Most are well aware that achieving efficient and sustainable fat loss requires a solid diet plan. That plan should involve putting yourself in a suitable calorie deficit to achieve your goals. You can find more information about that in my post How Many Calories Should You be Eating? This post aims to explore the debate on which is better for fat loss. Is it cardio, or is it strength training?
If fat loss is your goal, this question always comes up: should you do cardio or lift weights? People want the fastest, most efficient answer. They want to know what burns more calories and gets results quicker.

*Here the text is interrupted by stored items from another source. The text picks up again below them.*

(** * gen-quiz-bot: the text chunker and the client-side cache

    A shallow embedding of the two utility modules of the repository
    (the text chunking utility and the caching utility) together with
    the properties the specification states about them, followed by
    further properties of these modules (the sweep, the key builders,
    [analyzeChunks]) and of two helpers of the export utility and of
    the model client ([sanitizeFilename], [validateTextForQuiz]).

    Conventions of the embedding.

    - A JavaScript string is a list of code units.  Only code units
      below 256 are represented ([ascii]); the white space class [\s]
      and [toLowerCase] are the restrictions of the JavaScript ones to
      that range.
    - The chunker computes with fractional positions: the only
      non-integer constants are [0.3], [0.6] and [0.7], each multiplied
      by a string length.  With integer options every position is a
      multiple of one tenth, so a position [p] is represented by the
      integer [10 * p] (type [tenths]).  The products are taken
      exactly; the rounding of IEEE doubles is not represented.  In
      the program a cursor can come out one unit in the last place
      away from the exact one (118.99999999999999 for 119), and the
      truncation in [substring] then moves a cut by one character.
      What is stated below about cursors, [startIndex] and [endIndex]
      is stated of the exact positions; what is stated about the
      content, the word count and the numbering of the chunks holds
      wherever the text is cut.
    - [Date.now()] is an explicit argument wherever the code reads the
      clock. *)

From Stdlib Require Import ZArith String Ascii List Bool Lia.
Import ListNotations.

Open Scope Z_scope.

(** ** JavaScript strings *)

Module Js.

Definition jsstring := list ascii.

Definition str (s : string) : jsstring := list_ascii_of_string s.

Definition LF : ascii := ascii_of_nat 10.
Definition SPACE : ascii := ascii_of_nat 32.

(** The class [\s] (and the characters removed by [trim]) below 256:
    TAB, LF, VT, FF, CR, SPACE and NBSP. *)
Definition isWhiteSpace (c : ascii) : bool :=
  let n := nat_of_ascii c in
  ((9 <=? n)%nat && (n <=? 13)%nat) || (n =? 32)%nat || (n =? 160)%nat.

(** The class [[.!?]]. *)
Definition isSentenceEnder (c : ascii) : bool :=
  let n := nat_of_ascii c in
  (n =? 46)%nat || (n =? 33)%nat || (n =? 63)%nat.

Definition isLF (c : ascii) : bool := (nat_of_ascii c =? 10)%nat.

Definition strlen (s : jsstring) : Z := Z.of_nat (length s).

(** [s.replace(/\s+/g, ' ')]: [inRun] tells that the previous code unit
    belonged to the white space run being replaced. *)
Fixpoint replaceWhiteSpaceRuns (inRun : bool) (s : jsstring) : jsstring :=
  match s with
  | [] => []
  | c :: rest =>
      if isWhiteSpace c
      then (if inRun then replaceWhiteSpaceRuns true rest
            else SPACE :: replaceWhiteSpaceRuns true rest)
      else c :: replaceWhiteSpaceRuns false rest
  end.

(** [s.replace(/\n{3,}/g, '\n\n')]: [run] counts the line feeds of the
    run read so far; a run of three or more is written as two. *)
Definition flushNewlines (run : nat) : jsstring :=
  repeat LF (if (3 <=? run)%nat then 2%nat else run).

Fixpoint replaceNewlineRuns (run : nat) (s : jsstring) : jsstring :=
  match s with
  | [] => flushNewlines run
  | c :: rest =>
      if isLF c then replaceNewlineRuns (S run) rest
      else flushNewlines run ++ c :: replaceNewlineRuns 0 rest
  end.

For years, the default answer was cardio. Doctors and fitness professionals pushed it because it improves heart health and burns a lot of calories during the workout.
But we know better now.
If your goal is long-term fat loss and visible body composition change, resistance training isn’t optional — it’s the foundation. If I had to choose one, strength training wins every time.
Here’s why.
Cardio for Weight Loss
Let’s be clear: cardio has value. If all you care about is burning calories in the moment, cardio gets the job done.
Research consistently shows that steady-state and high-intensity cardio burn more calories during the workout itself compared to resistance training performed for the same duration (Donnelly et al., 2009).
Cardio is also excellent for cardiovascular health. Regular aerobic exercise improves heart and lung function and helps lower blood pressure (Donnelly et al., 2009).
But here’s the hard truth: cardio’s calorie-burning advantage mostly ends when the workout ends. Once you’re done, the metabolic impact drops fast.
If you rely on cardio alone for fat loss, you’re stuck constantly chasing more time, more miles, or more sessions just to maintain progress.
Strength Training for Weight Loss

Strength training doesn’t just help you lose weight — it changes how your body works.
Resistance training builds and preserves lean muscle mass, and lean muscle is metabolically active tissue. The more muscle you have, the more calories you burn at rest — even when you’re doing nothing (Hunter et al., 2008).
This matters because most people don’t fail fat loss during workouts — they fail the other 23 hours of the day.
Strength training also creates a post-workout calorie burn. After hard resistance sessions, your body continues to expend energy as it repairs muscle tissue and restores balance — a phenomenon known as excess post-exercise oxygen consumption, or EPOC (Schuenke et al., 2002).
On top of that, strength training:
- Preserves muscle while dieting (Hunter et al., 2008)
- Improves strength, posture, and physical capability (Westcott, 2012)
- Produces more visible fat loss and body recomposition than cardio alone (Willis et al., 2012)
In short: cardio makes you lighter. Strength training makes you leaner.

Final Takeaway
Both cardio and resistance training can reduce body weight and body fat. But they do not deliver the same outcome.
Cardio: burns calories now and improves heart health.
Strength training: reshapes your body, protects muscle, and raises your metabolic floor.
When researchers compare cardio alone, lifting alone, and a combination of both, the best fat-loss and body composition results consistently come from programs built around resistance training, with cardio added strategically (Willis et al., 2012; Strasser & Schobersberger, 2011).
If you want sustainable fat loss, stop treating lifting like an accessory. Build your program around progressive resistance training and a solid diet plan that includes a sufficient calorie deficit. Add cardio to support calorie burn and conditioning — not to replace strength work.
Lift first. Burn fat longer. Keep the results.
References
- Donnelly JE, Blair SN, Jakicic JM, et al. Appropriate physical activity intervention strategies for weight loss. Medicine & Science in Sports & Exercise. 2009.
- Willis LH, Slentz CA, Bateman LA, et al. Effects of aerobic and/or resistance training on body mass and fat mass. Journal of Applied Physiology. 2012.
- Hunter GR, Byrne NM, Sirikul B, et al. Resistance training conserves fat-free mass and resting energy expenditure. Obesity. 2008.
- Schuenke MD, Mikat RP, McBride JM. Effect of an acute period of resistance exercise on excess post-exercise oxygen consumption: implications for body mass management. Eur J Appl Physiol. 2002 Mar;86(5):411-7. doi: 10.1007/s00421-001-0568-y. Epub 2002 Jan 29. PMID: 11882927.
- Westcott WL. Resistance training is medicine. Current Sports Medicine Reports. 2012.
- Strasser B, Schobersberger W. Evidence for resistance training as a therapy in obesity. Journal of Obesity. 2011.